WHAT THE EXERCISE ASKS: Scan the entries for the string "default" and give the number of lines that have it, nothing further.

EXERCISE MATERIAL:
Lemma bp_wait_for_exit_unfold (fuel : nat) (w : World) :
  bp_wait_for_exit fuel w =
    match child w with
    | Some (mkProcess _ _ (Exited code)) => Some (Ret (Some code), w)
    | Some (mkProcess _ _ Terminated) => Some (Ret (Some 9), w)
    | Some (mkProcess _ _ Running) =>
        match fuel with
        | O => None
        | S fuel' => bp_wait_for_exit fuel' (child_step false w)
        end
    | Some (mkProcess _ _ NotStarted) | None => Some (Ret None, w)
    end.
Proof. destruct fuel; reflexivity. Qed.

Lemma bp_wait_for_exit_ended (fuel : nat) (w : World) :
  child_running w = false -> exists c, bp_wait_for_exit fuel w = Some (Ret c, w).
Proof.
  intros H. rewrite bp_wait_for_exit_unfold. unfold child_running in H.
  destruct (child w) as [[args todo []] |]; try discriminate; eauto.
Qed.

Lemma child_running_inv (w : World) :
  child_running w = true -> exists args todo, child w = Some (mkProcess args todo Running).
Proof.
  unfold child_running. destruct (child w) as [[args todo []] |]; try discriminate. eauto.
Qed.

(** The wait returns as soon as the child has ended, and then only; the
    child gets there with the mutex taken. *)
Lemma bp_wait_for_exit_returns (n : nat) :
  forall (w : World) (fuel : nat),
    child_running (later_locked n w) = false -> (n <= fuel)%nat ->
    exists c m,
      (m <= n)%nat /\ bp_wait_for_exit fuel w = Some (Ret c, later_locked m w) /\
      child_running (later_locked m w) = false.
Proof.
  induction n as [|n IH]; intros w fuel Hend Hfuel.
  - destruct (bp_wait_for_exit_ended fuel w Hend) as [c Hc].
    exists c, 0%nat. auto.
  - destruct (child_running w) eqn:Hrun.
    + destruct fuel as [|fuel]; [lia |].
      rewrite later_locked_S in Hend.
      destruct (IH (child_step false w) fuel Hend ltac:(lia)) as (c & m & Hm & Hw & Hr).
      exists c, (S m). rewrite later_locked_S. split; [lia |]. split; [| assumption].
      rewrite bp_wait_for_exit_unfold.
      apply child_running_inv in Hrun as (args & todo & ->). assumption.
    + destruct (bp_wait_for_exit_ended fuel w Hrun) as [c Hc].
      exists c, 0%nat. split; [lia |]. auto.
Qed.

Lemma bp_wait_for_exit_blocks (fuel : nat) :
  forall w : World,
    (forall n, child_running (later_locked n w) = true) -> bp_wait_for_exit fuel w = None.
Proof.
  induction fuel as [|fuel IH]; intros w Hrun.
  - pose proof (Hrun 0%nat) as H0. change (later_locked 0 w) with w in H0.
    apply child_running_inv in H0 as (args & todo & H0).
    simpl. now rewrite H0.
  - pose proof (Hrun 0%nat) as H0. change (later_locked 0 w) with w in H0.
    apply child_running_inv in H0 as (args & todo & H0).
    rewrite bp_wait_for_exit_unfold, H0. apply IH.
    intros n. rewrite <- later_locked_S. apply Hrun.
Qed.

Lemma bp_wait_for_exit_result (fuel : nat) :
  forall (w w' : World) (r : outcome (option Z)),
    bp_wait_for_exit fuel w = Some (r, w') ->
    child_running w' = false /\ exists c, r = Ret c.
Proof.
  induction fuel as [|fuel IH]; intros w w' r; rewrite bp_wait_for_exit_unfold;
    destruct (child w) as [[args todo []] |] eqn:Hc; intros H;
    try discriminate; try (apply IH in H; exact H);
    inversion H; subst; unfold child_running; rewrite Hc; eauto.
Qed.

...

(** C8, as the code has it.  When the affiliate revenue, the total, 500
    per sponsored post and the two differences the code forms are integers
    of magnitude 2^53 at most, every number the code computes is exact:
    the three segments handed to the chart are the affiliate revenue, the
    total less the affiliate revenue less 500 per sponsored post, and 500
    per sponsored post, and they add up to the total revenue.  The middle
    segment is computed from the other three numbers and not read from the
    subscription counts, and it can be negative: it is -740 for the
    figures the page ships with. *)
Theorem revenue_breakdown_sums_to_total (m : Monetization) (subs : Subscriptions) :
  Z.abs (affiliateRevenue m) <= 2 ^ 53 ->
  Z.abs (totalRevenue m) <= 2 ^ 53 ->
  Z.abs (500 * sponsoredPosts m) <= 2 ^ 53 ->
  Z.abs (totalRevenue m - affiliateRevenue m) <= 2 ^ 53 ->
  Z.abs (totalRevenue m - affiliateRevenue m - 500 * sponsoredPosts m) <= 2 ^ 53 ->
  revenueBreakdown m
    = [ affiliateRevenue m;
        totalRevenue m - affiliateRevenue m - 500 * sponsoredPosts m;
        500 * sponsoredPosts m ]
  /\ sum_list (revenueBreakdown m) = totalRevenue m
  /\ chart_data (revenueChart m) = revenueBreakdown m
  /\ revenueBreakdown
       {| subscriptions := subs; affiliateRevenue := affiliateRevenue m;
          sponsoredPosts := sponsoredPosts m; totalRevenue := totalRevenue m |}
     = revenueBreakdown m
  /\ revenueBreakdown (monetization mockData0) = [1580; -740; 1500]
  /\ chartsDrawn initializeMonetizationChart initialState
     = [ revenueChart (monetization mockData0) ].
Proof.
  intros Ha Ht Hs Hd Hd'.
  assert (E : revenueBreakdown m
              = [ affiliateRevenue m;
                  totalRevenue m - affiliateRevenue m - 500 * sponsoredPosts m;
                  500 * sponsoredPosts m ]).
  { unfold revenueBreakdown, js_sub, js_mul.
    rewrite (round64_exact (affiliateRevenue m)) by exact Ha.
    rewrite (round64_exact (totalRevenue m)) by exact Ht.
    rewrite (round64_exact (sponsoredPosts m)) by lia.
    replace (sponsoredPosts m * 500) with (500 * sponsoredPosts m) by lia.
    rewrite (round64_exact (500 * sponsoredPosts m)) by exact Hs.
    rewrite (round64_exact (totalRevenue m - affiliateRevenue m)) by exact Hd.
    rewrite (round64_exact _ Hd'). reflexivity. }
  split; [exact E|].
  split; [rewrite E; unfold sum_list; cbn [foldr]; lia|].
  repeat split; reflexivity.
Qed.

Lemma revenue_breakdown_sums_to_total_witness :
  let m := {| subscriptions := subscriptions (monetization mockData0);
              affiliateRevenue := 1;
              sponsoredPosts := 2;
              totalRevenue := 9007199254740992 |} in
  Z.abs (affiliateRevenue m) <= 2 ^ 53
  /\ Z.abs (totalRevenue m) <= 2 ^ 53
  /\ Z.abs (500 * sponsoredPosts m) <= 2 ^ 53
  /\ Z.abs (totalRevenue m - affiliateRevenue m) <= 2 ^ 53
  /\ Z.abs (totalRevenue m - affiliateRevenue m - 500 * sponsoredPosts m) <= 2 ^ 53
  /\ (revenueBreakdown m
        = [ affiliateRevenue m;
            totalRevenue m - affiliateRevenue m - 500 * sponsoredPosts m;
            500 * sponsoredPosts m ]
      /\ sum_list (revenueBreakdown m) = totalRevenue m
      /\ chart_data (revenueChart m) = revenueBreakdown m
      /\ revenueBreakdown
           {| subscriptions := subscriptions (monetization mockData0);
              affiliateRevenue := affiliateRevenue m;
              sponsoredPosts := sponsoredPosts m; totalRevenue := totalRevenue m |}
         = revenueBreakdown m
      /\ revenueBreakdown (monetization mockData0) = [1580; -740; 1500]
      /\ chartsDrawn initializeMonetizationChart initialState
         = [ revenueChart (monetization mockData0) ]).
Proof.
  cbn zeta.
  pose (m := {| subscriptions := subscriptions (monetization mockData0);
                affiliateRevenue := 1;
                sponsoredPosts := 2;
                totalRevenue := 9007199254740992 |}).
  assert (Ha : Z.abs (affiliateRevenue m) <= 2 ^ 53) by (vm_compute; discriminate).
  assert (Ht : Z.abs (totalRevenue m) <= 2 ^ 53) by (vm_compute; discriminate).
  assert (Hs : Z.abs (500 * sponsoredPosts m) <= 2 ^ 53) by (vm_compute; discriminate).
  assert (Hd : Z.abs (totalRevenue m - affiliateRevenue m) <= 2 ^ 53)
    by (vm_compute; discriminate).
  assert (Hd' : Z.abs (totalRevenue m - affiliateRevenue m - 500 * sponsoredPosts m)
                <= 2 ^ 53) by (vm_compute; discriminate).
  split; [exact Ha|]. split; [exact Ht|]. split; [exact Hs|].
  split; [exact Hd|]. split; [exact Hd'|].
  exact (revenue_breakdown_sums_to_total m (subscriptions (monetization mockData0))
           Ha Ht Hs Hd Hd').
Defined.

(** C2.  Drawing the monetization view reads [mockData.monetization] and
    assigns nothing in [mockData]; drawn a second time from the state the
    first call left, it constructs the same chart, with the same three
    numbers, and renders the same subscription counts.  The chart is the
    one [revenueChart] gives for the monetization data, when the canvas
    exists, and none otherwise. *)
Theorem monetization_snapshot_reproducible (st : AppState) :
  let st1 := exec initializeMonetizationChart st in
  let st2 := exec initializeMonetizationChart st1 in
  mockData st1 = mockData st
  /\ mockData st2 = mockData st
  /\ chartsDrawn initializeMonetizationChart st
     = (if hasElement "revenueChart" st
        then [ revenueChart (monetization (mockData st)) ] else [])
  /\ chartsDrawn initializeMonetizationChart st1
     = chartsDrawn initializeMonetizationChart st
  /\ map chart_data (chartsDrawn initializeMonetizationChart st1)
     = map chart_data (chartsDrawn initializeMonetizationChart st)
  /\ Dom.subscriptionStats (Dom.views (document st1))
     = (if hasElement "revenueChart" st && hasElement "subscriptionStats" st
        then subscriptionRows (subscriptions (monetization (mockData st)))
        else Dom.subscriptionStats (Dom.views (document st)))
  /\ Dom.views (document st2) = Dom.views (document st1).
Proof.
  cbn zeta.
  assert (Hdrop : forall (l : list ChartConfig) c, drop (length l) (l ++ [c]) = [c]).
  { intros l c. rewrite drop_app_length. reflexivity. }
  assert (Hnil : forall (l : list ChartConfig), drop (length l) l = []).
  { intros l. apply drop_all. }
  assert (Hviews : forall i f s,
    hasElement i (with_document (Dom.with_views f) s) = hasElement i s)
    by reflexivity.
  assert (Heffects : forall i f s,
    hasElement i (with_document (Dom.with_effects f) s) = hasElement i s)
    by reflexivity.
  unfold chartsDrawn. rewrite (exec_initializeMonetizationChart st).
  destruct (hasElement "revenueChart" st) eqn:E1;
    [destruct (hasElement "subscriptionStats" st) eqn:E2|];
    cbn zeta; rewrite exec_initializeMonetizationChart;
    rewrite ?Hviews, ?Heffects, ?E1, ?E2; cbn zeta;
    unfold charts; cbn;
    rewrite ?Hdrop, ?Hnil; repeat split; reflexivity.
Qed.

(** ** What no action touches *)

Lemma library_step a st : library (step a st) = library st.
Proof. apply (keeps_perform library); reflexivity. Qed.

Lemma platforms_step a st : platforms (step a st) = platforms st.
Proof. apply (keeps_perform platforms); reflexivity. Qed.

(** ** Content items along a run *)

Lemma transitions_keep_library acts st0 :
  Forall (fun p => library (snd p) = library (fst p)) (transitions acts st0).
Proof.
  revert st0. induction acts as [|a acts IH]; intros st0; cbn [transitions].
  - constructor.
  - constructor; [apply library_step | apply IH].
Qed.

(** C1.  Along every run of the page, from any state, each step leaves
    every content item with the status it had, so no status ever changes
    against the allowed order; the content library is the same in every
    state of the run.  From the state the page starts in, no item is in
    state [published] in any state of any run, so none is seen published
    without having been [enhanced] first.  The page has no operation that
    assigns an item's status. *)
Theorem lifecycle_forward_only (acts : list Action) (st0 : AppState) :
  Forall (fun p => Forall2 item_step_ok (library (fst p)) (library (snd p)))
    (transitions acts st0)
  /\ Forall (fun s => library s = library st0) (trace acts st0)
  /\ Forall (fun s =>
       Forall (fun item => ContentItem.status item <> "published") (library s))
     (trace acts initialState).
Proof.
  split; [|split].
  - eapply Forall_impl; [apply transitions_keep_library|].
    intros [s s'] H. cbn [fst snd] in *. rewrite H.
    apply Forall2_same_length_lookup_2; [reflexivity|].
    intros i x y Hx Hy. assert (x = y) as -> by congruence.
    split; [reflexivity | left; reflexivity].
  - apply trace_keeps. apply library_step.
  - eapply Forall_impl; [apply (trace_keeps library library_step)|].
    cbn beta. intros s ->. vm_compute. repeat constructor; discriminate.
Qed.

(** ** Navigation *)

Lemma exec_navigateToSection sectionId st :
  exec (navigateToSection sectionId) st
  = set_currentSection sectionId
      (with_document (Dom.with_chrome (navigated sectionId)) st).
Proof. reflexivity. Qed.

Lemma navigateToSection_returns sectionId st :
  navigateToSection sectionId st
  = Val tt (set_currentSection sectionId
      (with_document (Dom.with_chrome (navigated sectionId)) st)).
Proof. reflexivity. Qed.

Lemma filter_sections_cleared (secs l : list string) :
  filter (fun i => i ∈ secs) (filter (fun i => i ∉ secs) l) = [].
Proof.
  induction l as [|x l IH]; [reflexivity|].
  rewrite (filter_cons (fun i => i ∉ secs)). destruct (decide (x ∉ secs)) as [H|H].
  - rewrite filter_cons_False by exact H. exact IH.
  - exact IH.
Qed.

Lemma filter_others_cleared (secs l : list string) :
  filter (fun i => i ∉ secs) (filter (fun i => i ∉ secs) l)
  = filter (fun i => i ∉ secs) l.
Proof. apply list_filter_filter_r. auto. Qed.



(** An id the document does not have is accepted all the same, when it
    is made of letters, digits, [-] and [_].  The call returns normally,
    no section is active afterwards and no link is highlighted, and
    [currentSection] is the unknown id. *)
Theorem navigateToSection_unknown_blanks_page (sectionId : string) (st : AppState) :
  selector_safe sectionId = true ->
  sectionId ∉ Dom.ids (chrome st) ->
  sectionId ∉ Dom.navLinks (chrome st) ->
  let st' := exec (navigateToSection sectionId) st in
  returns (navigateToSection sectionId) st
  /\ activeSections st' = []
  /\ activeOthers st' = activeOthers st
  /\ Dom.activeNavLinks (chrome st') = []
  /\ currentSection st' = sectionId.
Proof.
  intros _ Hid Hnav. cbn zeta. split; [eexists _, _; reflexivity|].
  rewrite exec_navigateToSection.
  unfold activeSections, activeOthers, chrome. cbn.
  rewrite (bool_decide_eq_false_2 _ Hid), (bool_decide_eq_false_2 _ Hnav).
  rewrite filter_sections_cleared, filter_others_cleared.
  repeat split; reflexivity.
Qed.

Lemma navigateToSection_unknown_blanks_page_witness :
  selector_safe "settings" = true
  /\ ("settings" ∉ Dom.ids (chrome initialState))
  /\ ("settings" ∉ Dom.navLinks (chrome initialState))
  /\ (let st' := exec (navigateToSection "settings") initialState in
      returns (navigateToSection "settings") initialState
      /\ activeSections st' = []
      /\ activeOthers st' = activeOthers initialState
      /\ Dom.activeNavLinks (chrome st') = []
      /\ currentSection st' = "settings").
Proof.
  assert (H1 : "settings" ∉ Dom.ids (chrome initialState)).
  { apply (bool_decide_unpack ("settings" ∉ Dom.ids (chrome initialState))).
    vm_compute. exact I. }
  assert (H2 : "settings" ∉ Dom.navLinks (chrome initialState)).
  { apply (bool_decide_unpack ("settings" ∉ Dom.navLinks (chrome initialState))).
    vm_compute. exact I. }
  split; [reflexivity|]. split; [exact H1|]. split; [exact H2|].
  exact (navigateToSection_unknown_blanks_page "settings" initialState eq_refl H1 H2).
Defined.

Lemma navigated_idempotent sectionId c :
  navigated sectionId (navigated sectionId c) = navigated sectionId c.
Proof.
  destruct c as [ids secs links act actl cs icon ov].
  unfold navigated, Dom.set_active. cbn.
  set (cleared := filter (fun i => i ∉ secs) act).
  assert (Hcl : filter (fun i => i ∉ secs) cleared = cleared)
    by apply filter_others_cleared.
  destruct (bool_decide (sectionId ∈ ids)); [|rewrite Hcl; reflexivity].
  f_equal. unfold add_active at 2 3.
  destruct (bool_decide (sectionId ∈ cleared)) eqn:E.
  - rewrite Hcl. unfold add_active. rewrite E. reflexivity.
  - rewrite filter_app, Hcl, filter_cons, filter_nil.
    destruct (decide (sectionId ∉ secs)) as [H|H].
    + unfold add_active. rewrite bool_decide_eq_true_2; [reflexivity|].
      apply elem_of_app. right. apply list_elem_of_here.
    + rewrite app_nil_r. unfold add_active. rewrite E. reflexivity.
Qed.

---

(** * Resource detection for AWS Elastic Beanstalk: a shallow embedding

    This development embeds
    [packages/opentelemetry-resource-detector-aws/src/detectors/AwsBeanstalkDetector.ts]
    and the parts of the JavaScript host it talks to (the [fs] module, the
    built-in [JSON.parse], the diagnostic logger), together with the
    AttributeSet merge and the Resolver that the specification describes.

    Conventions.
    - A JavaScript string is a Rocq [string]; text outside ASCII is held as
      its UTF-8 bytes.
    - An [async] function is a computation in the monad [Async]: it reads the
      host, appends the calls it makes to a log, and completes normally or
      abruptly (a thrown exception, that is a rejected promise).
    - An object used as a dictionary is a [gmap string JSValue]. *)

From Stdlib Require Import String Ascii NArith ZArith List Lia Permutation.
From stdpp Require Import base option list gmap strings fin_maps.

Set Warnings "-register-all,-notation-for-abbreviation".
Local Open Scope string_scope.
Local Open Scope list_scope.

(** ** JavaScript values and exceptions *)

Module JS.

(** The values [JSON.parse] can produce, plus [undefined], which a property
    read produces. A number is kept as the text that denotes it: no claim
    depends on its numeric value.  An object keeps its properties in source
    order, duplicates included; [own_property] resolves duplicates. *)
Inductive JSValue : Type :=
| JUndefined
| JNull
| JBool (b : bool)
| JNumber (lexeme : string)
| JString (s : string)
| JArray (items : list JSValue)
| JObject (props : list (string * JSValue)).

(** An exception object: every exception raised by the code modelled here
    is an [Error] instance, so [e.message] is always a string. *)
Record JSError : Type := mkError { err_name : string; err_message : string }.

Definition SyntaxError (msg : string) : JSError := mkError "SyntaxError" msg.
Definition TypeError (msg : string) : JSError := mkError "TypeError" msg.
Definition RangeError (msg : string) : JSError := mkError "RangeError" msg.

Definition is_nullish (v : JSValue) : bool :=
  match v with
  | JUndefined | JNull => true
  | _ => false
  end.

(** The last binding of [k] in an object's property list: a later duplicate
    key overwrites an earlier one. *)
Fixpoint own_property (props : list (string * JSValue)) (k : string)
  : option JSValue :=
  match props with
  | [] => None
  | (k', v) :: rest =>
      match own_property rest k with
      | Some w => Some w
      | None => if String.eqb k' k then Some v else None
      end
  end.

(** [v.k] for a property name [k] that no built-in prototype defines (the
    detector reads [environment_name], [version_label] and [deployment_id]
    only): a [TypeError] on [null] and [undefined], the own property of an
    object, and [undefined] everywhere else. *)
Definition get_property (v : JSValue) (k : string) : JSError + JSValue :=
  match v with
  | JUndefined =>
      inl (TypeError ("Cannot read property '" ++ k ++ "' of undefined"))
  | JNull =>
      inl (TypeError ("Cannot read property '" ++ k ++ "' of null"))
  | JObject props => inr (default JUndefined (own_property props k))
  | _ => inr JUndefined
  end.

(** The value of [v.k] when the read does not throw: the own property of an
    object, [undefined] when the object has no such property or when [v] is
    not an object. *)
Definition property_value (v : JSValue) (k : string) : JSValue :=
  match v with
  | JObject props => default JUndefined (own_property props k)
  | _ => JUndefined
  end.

EXERCISE RESULT: 2